I often think our ability to empathize with one another is one of the noblest capacities human beings have. Where does empathy come from? How did our brains develop to be able to “feel into” what others experience?

It’s strange to consider, after reading into neuroscience and neurobiology, that the same parts of human brains that facilitate compassion are also where we draw lines on who we consider human, worthy of respect and dignity, and whom we deem to be outsiders and “others”. It’s this bizarre interplay between our highest and basest selves that has defined our entire history: our relationship to warfare, weaponry, technology, and innovation, to the environment, to each other.

It’s a kind of rollercoaster of character for human beings. Are we good? Are we bad? What is our nature? The difficult thing is that the answer is that we are both of these contradictory things at the same time. Being human is being a walking, living, breathing contradiction.

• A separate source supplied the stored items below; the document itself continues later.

(** * mongoREST mock-data generator: [generator/create.py]

    A shallow embedding of the six entity generators and of the coordinating
    script, and the properties of the generated collections.

    The script is driven by two outside collaborators, Python's [random]
    module and the Faker library.  Both are read here from one tape of raw
    draws: every call consumes the next cell of the tape and decodes it.
    Monetary values are IEEE binary64 numbers, as in Python; they are the
    kernel's primitive floats.  Loops that the script writes as [while] take
    a fuel argument that bounds the iterations observed. *)

From Stdlib Require Import ZArith NArith List String Ascii Lia.
From Stdlib Require Import PrimFloat FloatOps SpecFloat.
From stdpp Require Import base option list gmap sets strings pretty.

Set Warnings "-inexact-float,-abstract-large-number,-clear-no-such-hyp".
Local Open Scope Z_scope.

(* ===================================================================== *)
(** ** Python floats *)
(* ===================================================================== *)

Module PyFloat.

(** [float(z)]: the binary64 number nearest to the integer [z]. *)
Definition of_Z (z : Z) : float :=
  match z with
  | Z0 => 0%float
  | Zpos _ => SF2Prim (binary_normalize prec emax z 0 false)
  | Zneg _ => SF2Prim (binary_normalize prec emax z 0 true)
  end.

(** Nearest integer to [num / den], ties to the even one ([den > 0]). *)
Definition div_half_even (num den : Z) : Z :=
  let q := num / den in
  let r := num mod den in
  if 2 * r <? den then q
  else if den <? 2 * r then q + 1
  else if Z.even q then q else q + 1.
(** * CSE287 ray tracer: plane intersection, closest hit, shading, lights

    A shallow embedding of [Plane.cpp], [RayTracer.cpp] and [LightSource.h].

    Numbers.  The C++ [double] is read as a real number ([R]): products, sums,
    quotients and square roots are exact, so rounding, overflow and NaN are
    outside the model.  The only non-finite value the embedded code ever
    writes is the literal [INFINITY]; the two slots that can hold it
    ([HitRecord::t] and the result of [getLightDistance]) have the type
    [double_inf], a real or [INFINITY].  A quotient whose divisor is zero is
    no real number in the source; the one such quotient in the embedded code
    is the falloff factor of a spot light whose cut-off cosine is exactly 1,
    and the results that depend on the value of that factor exclude this
    case ([falloff_defined]).

    Headers.  [Defines.h] (the [color] type, [BLACK], [WHITE]), [Material.h]
    and [HitRecord.h] are not part of the sources at hand; what the code uses
    of them is taken as the fields of three interfaces ([Defines],
    [MaterialDecl], [HitRecordDecl]). *)

From Stdlib Require Import Reals Lra Psatz List Bool ZArith.
Import ListNotations.
Local Open Scope R_scope.

(* ================================================================== *)
(** ** GLM vector operations used by the sources *)
(* ================================================================== *)

Module Glm.

Record dvec2 : Type := mk_dvec2 { x2 : R; y2 : R }.

Record dvec3 : Type := mk_dvec3 { x : R; y : R; z : R }.

Definition add (p q : dvec3) : dvec3 :=
  mk_dvec3 (x p + x q) (y p + y q) (z p + z q).

Definition sub (p q : dvec3) : dvec3 :=
  mk_dvec3 (x p - x q) (y p - y q) (z p - z q).

Definition neg (p : dvec3) : dvec3 :=
  mk_dvec3 (- x p) (- y p) (- z p).

(** [k * p] and [p * k] *)
Definition scale (k : R) (p : dvec3) : dvec3 :=
  mk_dvec3 (k * x p) (k * y p) (k * z p).

Definition dot (p q : dvec3) : R :=
  x p * x q + y p * y q + z p * z q.

Definition cross (p q : dvec3) : dvec3 :=
  mk_dvec3 (y p * z q - y q * z p)
           (z p * x q - z q * x p)
           (x p * y q - x q * y p).

Definition length (p : dvec3) : R := sqrt (dot p p).

(** [glm::inversesqrt] *)
Definition inversesqrt (r : R) : R := 1 / sqrt r.

(** [glm::normalize(v)] is [v * inversesqrt(dot(v, v))] *)
Definition normalize (p : dvec3) : dvec3 := scale (inversesqrt (dot p p)) p.

(** [glm::distance(p0, p1)] is [length(p1 - p0)] *)
Definition distance (p0 p1 : dvec3) : R := length (sub p1 p0).

Definition zero : dvec3 := mk_dvec3 0 0 0.

End Glm.

Import Glm.

Declare Scope vec_scope.
Delimit Scope vec_scope with vec.
Bind Scope vec_scope with dvec3.
Infix "+" := Glm.add : vec_scope.
Infix "-" := Glm.sub : vec_scope.
Notation "- p" := (Glm.neg p) : vec_scope.
Infix "*" := Glm.scale : vec_scope.

(* ================================================================== *)
(** ** A double that may be the literal INFINITY *)
(* ================================================================== *)

Inductive double_inf : Type :=
| Fin (r : R)
| INFINITY.

(** [a < b] on such values *)
Definition dlt (p q : double_inf) : Prop :=
  match p, q with
  | Fin r, Fin s => r < s
  | Fin _, INFINITY => True
  | INFINITY, _ => False
  end.

Definition dle (p q : double_inf) : Prop :=
  match p, q with
  | Fin r, Fin s => r <= s
  | _, INFINITY => True
  | INFINITY, Fin _ => False
  end.

Definition dlt_dec (p q : double_inf) : {dlt p q} + {~ dlt p q}.
Proof.
  destruct p as [r|], q as [s|]; simpl.
  - apply Rlt_dec.
  - left; exact I.
  - right; intros [].
  - right; intros [].
Defined.

(* ================================================================== *)
(** ** The declarations taken from the missing headers *)
(* ================================================================== *)

(** [Defines.h]: the color type, its two constants, and the two operators
    the sources apply to colors ([+=] and [double * color]). *)
Class Defines : Type := {
  color : Type;
  BLACK : color;
  WHITE : color;
  color_add : color -> color -> color;
  color_scale : R -> color -> color
}.

(** [Material.h]: a material hands out its emissive color. *)
Class MaterialDecl `{Defines} : Type := {
  Material : Type;
  getEmisive : Material -> color
}.

Section Model.

Context `{MD : MaterialDecl}.

(* ---------------------------------------------------------------- *)
(** *** Ray and HitRecord *)

Record Ray : Type := mk_Ray { origin : dvec3; direct : dvec3 }.

Record HitRecord : Type := mk_HitRecord {
  t : double_inf;
  interceptPoint : dvec3;
  surfaceNormal : dvec3;
  material : Material;
  uv : dvec2
}.

Definition set_t (h : HitRecord) (t' : double_inf) : HitRecord :=
  mk_HitRecord t' (interceptPoint h) (surfaceNormal h) (material h) (uv h).

(** [HitRecord.h]: what a default-constructed [HitRecord] holds. *)
Class HitRecordDecl : Type := { HitRecord_default : HitRecord }.

Context `{HD : HitRecordDecl}.

(* ---------------------------------------------------------------- *)
(** *** Surface and Plane *)

(** A surface is an object with the virtual method [findIntersect]. *)
Record Surface : Type := mk_Surface { findIntersect : Ray -> HitRecord }.

(** [Plane]: a point [a], a normal [n], and the material it inherits from
    [Surface]. *)
Record Plane : Type := mk_Plane {
  a : dvec3;
  n : dvec3;
  Surface_material : Material
}.

(** [Plane::findIntersect] *)
Definition Plane_findIntersect (p : Plane) (ray : Ray) : HitRecord :=
  let hitRecord := HitRecord_default in
  let denominator := dot (direct ray) (n p) in
  if Rlt_dec denominator 0 then
    let t := dot (a p - origin ray) (n p) / denominator in
    mk_HitRecord (Fin t)
                 (origin ray + t * direct ray)
                 (n p)
                 (Surface_material p)
                 (uv hitRecord)
  else
    set_t hitRecord INFINITY.

Definition Plane_as_Surface (p : Plane) : Surface :=
  mk_Surface (Plane_findIntersect p).

(* ---------------------------------------------------------------- *)
(** *** LightSource and its three sub-structs *)

(** The data members of the base struct. *)
Record LightSourceFields : Type := mk_LightSourceFields {
  ambientLightColor : color;
  diffuseLightColor : color;
  specularLightColor : color;
  enabled : bool
}.

(** [LightSource(lightColor)]: the member initialisers of the base. *)
Definition LightSource_init (lightColor : color) : LightSourceFields :=
  mk_LightSourceFields BLACK lightColor WHITE true.

(** The dynamic type of a light, with the members each struct adds. *)
Inductive LightSource : Type :=
| AmbientLight (base : LightSourceFields)
| PositionalLight (base : LightSourceFields) (lightPosition : dvec3)
| DirectionalLight (base : LightSourceFields) (lightDirection : dvec3)
| SpotLight (base : LightSourceFields) (lightPosition : dvec3)
            (spotDirection : dvec3) (cutOffCosineRadians : R).

Definition new_LightSource (lightColor : color) : LightSource :=
  AmbientLight (LightSource_init lightColor).

Definition new_PositionalLight (position : dvec3) (lightColor : color)
  : LightSource :=
  PositionalLight (LightSource_init lightColor) position.


Definition new_SpotLight (position direction : dvec3)
           (cutOffCosineRadians : R) (colorOfLight : color) : LightSource :=
  SpotLight (LightSource_init colorOfLight) position
            (normalize direction) cutOffCosineRadians.

Definition fields (l : LightSource) : LightSourceFields :=
  match l with
  | AmbientLight b => b
  | PositionalLight b _ => b
  | DirectionalLight b _ => b
  | SpotLight b _ _ _ => b
  end.

(** Assignment to the public member [enabled]. *)
Definition set_enabled (e : bool) (l : LightSource) : LightSource :=
  let upd b := mk_LightSourceFields (ambientLightColor b)
                 (diffuseLightColor b) (specularLightColor b) e in
  match l with
  | AmbientLight b => AmbientLight (upd b)
  | PositionalLight b lp => PositionalLight (upd b) lp
  | DirectionalLight b ld => DirectionalLight (upd b) ld
  | SpotLight b lp sd c => SpotLight (upd b) lp sd c
  end.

Although hominids (gorillas, chimpanzees, monkeys, other simians) have existed on earth for millions of years, and the earliest human bones have been dated to about two million years ago in Central Africa, modern homo sapiens are not thought to have arrived until between 160, 000 and 70, 000 years ago.

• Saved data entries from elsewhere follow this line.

(** * Fizikl: the survey client and the report contract it consumes

    A shallow embedding of the TypeScript client (the report schema of
    [lib/types.ts], the two calls of [lib/api.ts], the results dashboard
    [ResultsPage] and the questionnaire [SurveyPage]) together with a model of
    the scoring engine whose output the dashboard renders.

    Conventions.
    - A JavaScript [number] is an exact rational ([Q]); rounding of IEEE
      doubles is outside the model.  Every subtraction the client performs is
      of the shape [100 - v], which is exact on the integer gauge values the
      dashboard prints.
    - A promise that has settled is a value of [Promise]: either [Resolved]
      with its result or [Rejected] with the exception it carries.
    - Values parsed from a response body are [json] trees. *)

From Stdlib Require Import List String Ascii Bool ZArith QArith Qround Lia Lqa.
From Stdlib Require Import Permutation Sorting.Sorted.
From ExtLib Require Import Structures.Monad.
Import ListNotations.
Import MonadNotation.

Local Open Scope string_scope.
Local Open Scope Q_scope.
Local Open Scope monad_scope.

(** [a < b] on numbers, as a boolean. *)
Definition Qltb (a b : Q) : bool := negb (Qle_bool b a).

(** A stable comparison sort: an element is placed after every element that
    compares strictly smaller and before the first one that does not, so
    elements that compare equal keep their relative order.  [cmp a b] is the
    number a comparator returns (negative, zero or positive). *)
Section StableSort.
Context {A : Type} (cmp : A -> A -> Z).

Fixpoint insert (x : A) (l : list A) : list A :=
  match l with
  | [] => [x]
  | y :: l' => if (cmp x y <=? 0)%Z then x :: y :: l' else y :: insert x l'
  end.

Fixpoint stable_sort (l : list A) : list A :=
  match l with
  | [] => []
  | x :: l' => insert x (stable_sort l')
  end.
End StableSort.

(* ===================================================================== *)
(** * The JavaScript runtime pieces the client relies on                 *)
(* ===================================================================== *)

Module Js.

#[local] Set Warnings "-register-all".

(** A value obtained from [JSON.parse] / [Response.json()].  An object is kept
    as its property list; [lookup] returns the binding of a property. *)
Inductive json : Type :=
| JNull
| JBool (b : bool)
| JNum (q : Q)
| JStr (s : string)
| JArr (items : list json)
| JObj (fields : list (string * json)).

Fixpoint lookup (k : string) (fields : list (string * json)) : option json :=
  match fields with
  | [] => None
  | (k', v) :: rest => if String.eqb k k' then Some v else lookup k rest
  end.

(** The exceptions that can reach a caller of the client's API functions:
    [new Error(arg)] (its message is the string form of [arg], which is [arg]
    itself when [arg] is a string), the [SyntaxError] of a body that is not
    JSON, and the [TypeError] of a property read on [null] or of a failed
    network request. *)
Inductive exn : Type :=
| Error (arg : json)
| SyntaxError
| TypeError.

Inductive Promise (A : Type) : Type :=
| Resolved (a : A)
| Rejected (e : exn).

Arguments Resolved {A} a.
Arguments Rejected {A} e.

(** [await p] followed by the rest of the function body. *)
Definition await {A B : Type} (p : Promise A) (k : A -> Promise B) : Promise B :=
  match p with
  | Resolved a => k a
  | Rejected e => Rejected e
  end.

#[export] Instance Monad_Promise : Monad Promise :=
  {| ret := @Resolved; bind := @await |}.

(** ToBoolean on parsed values: [null], [false], [0] and the empty string are
    falsy, everything else (arrays and objects included) is truthy. *)
Definition truthy (v : json) : bool :=
  match v with
  | JNull => false
  | JBool b => b
  | JNum q => negb (Qeq_bool q 0)
  | JStr s => negb (String.eqb s "")
  | JArr _ => true
  | JObj _ => true
  end.

(** [v.k] on a parsed value: [None] is [undefined].  Reading a property of
    [null] throws; primitives and arrays have no such own property. *)
Definition get_prop (v : json) (k : string) : Promise (option json) :=
  match v with
  | JNull => Rejected TypeError
  | JObj fields => Resolved (lookup k fields)
  | _ => Resolved None
  end.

Why this period specifically? It’s at this time that the first evidence of modern tool- and trap-making can be dated to. The invention of this kind of technology points to a kind of 'cognitive modernity’ that was not present before in human beings. It seems, for whatever myriad of reasons, that humans gained a heightened capacity to imagine, think of, and plan for the future. They could imagine trapping animals for food, rather than the hunter-gatherer mode that had existed prior, and could plan farther into the future.

In the modern day, with all our modern problems, we no longer hunt for animals in the savannah. Now we plan for retirement, hope to save up for our children’s college funds, worry about nuclear war, climate change, and socioeconomic inequalities, and wonder whether our lives dominated by capitalism, consumerism, and material comfort have any intrinsic purpose or meaning. Despite our radically different circumstances, our brains are built in much the same ways that they were 70, 000 years ago.

Could this be the source of our troubles and anxieties nowadays?

PROCESS

ALL VERSIONS + ALTERNATES

APPLICATIONS

Ultimately, my goal is to illustrate much more than just the front cover for “Where do we come from?” I aim to illustrate all sections of all three books of this trilogy: interior illustrations, table of contents, back cover, spine, all sections. It’s my dream that I can publish this book series some day, which is one I would have loved to pick up myself when I was 13 or 14 years old.